[[ Record excerpts open ]]

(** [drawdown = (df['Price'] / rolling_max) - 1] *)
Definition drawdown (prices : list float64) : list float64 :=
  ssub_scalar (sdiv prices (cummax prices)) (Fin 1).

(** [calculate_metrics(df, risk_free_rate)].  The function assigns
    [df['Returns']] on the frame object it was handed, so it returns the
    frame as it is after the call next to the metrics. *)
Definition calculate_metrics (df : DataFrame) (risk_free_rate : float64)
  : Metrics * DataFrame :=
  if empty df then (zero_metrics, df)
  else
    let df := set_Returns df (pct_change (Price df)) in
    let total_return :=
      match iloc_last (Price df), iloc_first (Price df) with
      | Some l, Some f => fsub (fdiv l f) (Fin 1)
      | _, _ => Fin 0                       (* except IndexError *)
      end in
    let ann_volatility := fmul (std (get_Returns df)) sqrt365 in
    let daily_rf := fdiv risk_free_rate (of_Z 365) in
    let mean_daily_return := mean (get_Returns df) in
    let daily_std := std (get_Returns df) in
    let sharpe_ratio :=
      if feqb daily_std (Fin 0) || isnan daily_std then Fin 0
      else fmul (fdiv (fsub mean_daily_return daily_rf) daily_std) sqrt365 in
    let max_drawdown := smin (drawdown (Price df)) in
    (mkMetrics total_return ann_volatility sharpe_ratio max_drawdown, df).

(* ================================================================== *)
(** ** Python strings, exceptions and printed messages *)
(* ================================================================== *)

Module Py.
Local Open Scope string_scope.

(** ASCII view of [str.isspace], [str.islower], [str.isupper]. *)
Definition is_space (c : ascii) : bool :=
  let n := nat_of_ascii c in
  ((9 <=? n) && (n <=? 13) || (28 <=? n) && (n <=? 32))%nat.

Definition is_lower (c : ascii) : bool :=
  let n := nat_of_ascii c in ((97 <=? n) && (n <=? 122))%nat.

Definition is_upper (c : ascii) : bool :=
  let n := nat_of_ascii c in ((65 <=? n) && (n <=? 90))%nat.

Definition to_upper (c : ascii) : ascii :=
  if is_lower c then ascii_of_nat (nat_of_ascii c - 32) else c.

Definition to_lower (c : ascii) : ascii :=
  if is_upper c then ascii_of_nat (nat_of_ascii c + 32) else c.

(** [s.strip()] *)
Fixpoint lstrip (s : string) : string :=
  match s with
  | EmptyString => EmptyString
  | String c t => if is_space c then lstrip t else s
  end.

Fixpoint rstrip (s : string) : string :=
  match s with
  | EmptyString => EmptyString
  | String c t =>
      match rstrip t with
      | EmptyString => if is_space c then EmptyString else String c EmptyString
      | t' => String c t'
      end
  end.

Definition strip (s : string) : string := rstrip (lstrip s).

[[ Record excerpts closed ]]

* Exercise description
The lines to write out run from the one with "if is_upper c" through the end of the records. Give them exactly, and only them.

* Reply
  if is_upper c then ascii_of_nat (nat_of_ascii c + 32) else c.

(** [s.strip()] *)
Fixpoint lstrip (s : string) : string :=
  match s with
  | EmptyString => EmptyString
  | String c t => if is_space c then lstrip t else s
  end.

Fixpoint rstrip (s : string) : string :=
  match s with
  | EmptyString => EmptyString
  | String c t =>
      match rstrip t with
      | EmptyString => if is_space c then EmptyString else String c EmptyString
      | t' => String c t'
      end
  end.

Definition strip (s : string) : string := rstrip (lstrip s).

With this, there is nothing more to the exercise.